EXERCISE
Work through the data below and copy out every line where "TimestampSize" is found.

════

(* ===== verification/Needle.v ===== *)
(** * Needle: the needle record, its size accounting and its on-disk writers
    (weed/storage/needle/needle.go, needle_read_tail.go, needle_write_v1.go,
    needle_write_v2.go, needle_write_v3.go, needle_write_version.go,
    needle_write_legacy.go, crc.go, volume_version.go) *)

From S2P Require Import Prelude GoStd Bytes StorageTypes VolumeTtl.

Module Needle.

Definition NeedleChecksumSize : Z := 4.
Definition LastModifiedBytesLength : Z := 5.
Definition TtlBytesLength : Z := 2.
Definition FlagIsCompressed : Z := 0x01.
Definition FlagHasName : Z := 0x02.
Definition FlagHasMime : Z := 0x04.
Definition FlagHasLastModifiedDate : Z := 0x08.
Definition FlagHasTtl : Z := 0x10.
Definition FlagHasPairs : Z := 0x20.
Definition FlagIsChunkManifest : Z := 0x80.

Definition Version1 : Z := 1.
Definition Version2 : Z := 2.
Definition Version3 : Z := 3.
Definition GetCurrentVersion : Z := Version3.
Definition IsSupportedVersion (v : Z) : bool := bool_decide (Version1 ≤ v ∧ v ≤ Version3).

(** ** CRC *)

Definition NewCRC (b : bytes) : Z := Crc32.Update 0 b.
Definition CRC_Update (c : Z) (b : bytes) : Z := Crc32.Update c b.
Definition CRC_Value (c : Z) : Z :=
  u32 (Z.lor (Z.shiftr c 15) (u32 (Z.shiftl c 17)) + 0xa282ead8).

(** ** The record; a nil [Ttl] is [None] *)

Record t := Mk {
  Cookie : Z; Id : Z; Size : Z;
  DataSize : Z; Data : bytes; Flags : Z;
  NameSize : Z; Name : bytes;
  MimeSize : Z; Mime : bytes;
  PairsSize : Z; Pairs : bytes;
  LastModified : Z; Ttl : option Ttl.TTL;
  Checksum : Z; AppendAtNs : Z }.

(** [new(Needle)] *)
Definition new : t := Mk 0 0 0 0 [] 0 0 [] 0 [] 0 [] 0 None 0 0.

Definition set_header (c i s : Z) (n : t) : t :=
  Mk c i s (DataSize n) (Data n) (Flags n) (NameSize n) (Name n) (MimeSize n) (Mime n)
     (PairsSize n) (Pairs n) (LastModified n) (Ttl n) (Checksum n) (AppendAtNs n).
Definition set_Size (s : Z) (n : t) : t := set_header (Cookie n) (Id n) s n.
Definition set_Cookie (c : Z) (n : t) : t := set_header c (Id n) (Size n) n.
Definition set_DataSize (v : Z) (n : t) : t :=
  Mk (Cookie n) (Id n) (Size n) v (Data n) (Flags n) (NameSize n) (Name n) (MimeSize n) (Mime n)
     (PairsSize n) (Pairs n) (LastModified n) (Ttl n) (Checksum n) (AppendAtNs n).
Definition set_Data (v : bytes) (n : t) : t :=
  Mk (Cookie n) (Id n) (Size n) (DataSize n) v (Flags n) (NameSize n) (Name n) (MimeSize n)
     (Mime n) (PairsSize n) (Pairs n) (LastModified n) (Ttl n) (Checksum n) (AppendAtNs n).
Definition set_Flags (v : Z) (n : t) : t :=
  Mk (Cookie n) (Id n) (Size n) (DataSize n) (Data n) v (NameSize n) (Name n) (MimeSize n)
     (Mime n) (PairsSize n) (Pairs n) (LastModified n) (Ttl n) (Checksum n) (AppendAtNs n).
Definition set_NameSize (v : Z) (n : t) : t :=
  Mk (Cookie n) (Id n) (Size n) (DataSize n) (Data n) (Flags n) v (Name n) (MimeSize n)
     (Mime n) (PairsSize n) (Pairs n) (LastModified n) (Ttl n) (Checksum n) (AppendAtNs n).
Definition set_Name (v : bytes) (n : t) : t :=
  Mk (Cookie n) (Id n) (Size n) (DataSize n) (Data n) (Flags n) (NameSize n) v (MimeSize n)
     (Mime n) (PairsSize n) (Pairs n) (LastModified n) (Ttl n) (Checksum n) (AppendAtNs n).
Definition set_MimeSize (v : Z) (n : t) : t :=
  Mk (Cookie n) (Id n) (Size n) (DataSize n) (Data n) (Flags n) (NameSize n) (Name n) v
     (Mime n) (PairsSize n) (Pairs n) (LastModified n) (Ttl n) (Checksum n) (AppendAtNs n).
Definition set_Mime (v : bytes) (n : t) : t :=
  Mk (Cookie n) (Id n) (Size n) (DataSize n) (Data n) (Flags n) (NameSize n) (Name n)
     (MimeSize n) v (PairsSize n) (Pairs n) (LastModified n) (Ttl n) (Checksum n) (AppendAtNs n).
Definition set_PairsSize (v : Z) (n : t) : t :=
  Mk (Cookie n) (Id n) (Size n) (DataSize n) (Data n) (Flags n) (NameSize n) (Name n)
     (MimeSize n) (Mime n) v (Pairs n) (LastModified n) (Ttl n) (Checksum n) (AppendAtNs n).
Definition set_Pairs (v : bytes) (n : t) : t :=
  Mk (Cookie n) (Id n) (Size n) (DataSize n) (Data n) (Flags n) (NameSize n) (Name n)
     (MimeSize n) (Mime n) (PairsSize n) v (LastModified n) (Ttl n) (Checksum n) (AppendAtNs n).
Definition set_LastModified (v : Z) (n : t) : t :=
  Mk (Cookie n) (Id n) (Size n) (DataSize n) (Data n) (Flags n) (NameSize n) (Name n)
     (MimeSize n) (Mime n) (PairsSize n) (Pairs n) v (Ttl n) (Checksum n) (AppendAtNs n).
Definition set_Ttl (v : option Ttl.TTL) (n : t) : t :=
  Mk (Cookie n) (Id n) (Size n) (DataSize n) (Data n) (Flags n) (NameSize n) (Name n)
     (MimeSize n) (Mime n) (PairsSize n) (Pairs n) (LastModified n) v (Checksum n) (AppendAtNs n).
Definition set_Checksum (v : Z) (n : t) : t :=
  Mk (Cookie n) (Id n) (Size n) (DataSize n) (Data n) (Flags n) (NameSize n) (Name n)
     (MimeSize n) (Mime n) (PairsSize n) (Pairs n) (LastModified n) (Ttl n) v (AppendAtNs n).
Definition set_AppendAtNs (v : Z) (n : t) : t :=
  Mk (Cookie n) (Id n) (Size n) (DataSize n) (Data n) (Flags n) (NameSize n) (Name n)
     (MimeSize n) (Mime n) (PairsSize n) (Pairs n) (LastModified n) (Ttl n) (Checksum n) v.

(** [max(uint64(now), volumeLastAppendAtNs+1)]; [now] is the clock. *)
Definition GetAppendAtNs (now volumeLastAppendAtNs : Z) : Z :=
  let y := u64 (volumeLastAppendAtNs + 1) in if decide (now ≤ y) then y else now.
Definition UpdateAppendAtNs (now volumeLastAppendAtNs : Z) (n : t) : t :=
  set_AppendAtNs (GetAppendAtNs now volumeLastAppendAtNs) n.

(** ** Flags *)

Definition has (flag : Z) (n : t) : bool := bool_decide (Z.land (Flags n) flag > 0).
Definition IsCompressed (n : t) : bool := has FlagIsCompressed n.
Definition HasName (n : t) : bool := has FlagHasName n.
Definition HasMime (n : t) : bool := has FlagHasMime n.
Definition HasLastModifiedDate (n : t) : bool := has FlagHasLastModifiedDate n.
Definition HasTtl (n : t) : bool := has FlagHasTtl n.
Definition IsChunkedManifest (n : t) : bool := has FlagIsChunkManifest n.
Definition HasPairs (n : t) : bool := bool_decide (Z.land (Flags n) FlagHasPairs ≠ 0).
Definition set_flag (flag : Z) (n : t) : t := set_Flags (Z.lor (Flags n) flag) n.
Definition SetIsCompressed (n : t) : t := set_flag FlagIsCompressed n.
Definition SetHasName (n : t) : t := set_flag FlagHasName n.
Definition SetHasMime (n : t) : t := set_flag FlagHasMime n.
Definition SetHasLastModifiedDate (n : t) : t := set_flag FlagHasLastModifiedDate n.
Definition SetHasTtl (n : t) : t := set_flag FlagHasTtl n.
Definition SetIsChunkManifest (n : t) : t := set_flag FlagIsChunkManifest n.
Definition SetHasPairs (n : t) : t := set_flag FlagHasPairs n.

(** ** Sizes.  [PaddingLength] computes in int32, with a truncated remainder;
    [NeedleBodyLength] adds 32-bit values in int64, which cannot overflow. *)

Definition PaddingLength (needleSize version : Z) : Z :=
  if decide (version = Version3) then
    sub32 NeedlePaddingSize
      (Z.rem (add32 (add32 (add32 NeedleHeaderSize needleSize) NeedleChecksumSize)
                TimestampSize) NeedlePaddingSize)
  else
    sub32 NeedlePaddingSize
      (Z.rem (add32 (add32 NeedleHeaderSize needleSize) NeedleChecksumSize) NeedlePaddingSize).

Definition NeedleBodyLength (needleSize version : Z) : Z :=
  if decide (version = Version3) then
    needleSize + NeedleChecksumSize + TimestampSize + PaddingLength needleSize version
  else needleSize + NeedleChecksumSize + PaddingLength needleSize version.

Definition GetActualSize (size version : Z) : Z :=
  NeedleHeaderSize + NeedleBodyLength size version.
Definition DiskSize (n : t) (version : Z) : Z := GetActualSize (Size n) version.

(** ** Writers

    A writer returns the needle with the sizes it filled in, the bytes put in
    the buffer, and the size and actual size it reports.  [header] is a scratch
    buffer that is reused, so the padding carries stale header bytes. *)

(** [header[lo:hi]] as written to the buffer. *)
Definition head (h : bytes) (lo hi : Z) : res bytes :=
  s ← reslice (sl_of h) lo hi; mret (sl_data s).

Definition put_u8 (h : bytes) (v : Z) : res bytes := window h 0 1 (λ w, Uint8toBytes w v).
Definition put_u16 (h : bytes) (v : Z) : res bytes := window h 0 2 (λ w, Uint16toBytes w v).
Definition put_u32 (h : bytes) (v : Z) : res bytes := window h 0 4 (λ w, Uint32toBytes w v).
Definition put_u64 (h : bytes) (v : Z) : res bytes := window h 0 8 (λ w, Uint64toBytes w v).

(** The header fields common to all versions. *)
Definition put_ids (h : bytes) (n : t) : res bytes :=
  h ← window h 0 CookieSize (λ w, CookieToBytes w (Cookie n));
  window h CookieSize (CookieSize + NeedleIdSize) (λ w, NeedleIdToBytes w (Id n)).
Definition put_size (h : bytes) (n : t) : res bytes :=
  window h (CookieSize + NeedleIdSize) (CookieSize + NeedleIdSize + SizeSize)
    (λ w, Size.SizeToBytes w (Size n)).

════

RESPONSE TO THE EXERCISE
                TimestampSize) NeedlePaddingSize)
    needleSize + NeedleChecksumSize + TimestampSize + PaddingLength needleSize version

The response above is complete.